In this message we shall cover a number of crucial points related to the blood of the covenant.
Exodus 24:6 says of Moses that “half of the blood he sprinkled on the altar.” According to Hebrews 9:19, Moses “sprinkled both the book itself and all the people.” Why was it necessary for Moses to sprinkle the book? The book of the law was clean, but when it was brought down to the people, it became unclean. We have very little realization of how contaminated and defiled we are, and how contagious is the evil within us. Anything we touch immediately becomes unclean. This was the reason that even the book of the law needed the sprinkling of the blood.
The people were foolish in promising to do whatever the Lord required of them. Moses, however, was not foolish. He did not take heed to the promise made by the children of Israel. Instead, he sprinkled the blood on all those foolish ones. He realized that they needed the cleansing of the blood, and he sprinkled them with the blood. This sprinkling of the blood indicates that one party of the covenanters was sinful and needed forgiveness. It also indicates that God was willing to forgive. Hebrews 8:12 reveals God’s willingness to forgive His people: “For I will be propitious to their unrighteousnesses, and their sins I will by no means remember anymore.”

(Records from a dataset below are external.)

(** * Workout bot: scheduling, time conversion and the daily-log rules

    Shallow embedding of [app/time_utils.py], [app/scheduler.py],
    [app/database.py] (the [daily_logs] and [users] operations) and the
    handlers of [app/bot.py] that drive them.

    Conventions of the model.
    - An instant (an aware UTC [datetime]) is a [Z] count of seconds since
      1970-01-01T00:00:00Z; a calendar date is a [Z] count of days since
      1970-01-01, so [date.isoformat()] keys become day numbers.
    - Python exceptions are the constructors of [exc]; an operation that
      may raise returns [result]; stateful code runs in [ST], a state
      monad with exceptions in which writes done before a raise persist,
      as SQLite commits each [get_conn] block on its own.
    - Clock readings ([datetime.now], [date.today]) and [random.randint]
      are explicit arguments. *)

From Stdlib Require Import ZArith List String Ascii Bool Lia Sorted Permutation.
From Stdlib Require ListDec.
From stdpp Require Import base gmap strings.
Import ListNotations.
Open Scope string_scope.
Open Scope Z_scope.

(** ** Python values, exceptions and the effect monad *)
Module Py.

Inductive exc :=
| AttributeError
| ValueError
| IndexError
| KeyError
| ZoneInfoNotFoundError
| TelegramForbiddenError
| TelegramBadRequest
| TelegramNetworkError.

Global Instance exc_eq_dec : EqDecision exc.
Proof. solve_decision. Defined.

Inductive result (A : Type) :=
| Ok (a : A)
| Raise (e : exc).
Arguments Ok {A} a.
Arguments Raise {A} e.

Definition rbind {A B} (r : result A) (k : A -> result B) : result B :=
  match r with Ok a => k a | Raise e => Raise e end.

(** State passing with exceptions: the state reached before a raise is
    kept. *)
Definition ST (S A : Type) := S -> result A * S.

Definition ret {S A} (a : A) : ST S A := fun s => (Ok a, s).
Definition raise {S A} (e : exc) : ST S A := fun s => (Raise e, s).
Definition lift {S A} (r : result A) : ST S A := fun s => (r, s).
Definition bind {S A B} (m : ST S A) (k : A -> ST S B) : ST S B :=
  fun s => match m s with
           | (Ok a, s') => k a s'
           | (Raise e, s') => (Raise e, s')
           end.

Notation "'let!' x := m 'in' k" := (bind m (fun x => k))
  (at level 200, x name, m at level 100, k at level 200).
Notation "'do!' m ; k" := (bind m (fun _ => k))
  (at level 200, m at level 100, k at level 200).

Hebrews 9:22 says, “Without shedding of blood there is no forgiveness.” Blood was shed in Exodus 24 because of the need for the forgiveness of the people’s sins. The very fact that blood is mentioned indicates that the children of Israel needed forgiveness and that God was ready to forgive them. If God had not been willing to forgive the people, He could have set the sacrifices aside and put the people all to death. But blood was shed as the necessary requirement for the forgiveness of sins.
The blood for forgiveness of sins ushered the sinful party of the covenant, the children of Israel, into better things. We know this by the fact that after God’s people failed to observe the law, He came in to make another covenant with them.
In the new covenant God pledged to make with His people, He promised to give them a new heart. Ezekiel 36:26 says, “A new heart also will I give you, and a new spirit will I put within you: and I will take away the stony heart out of your flesh, and I will give you a heart of flesh.” For God to give the people a new heart means that He would change their nature. At the foot of Mount Sinai the children of Israel spoke foolishly to Moses when they promised to do whatever the Lord commanded. God does not want His people to speak in such a way. His intention is to change their heart.
In Ezekiel 36:26 God also promises to give the people a new spirit. This is to regenerate them and reconstitute them.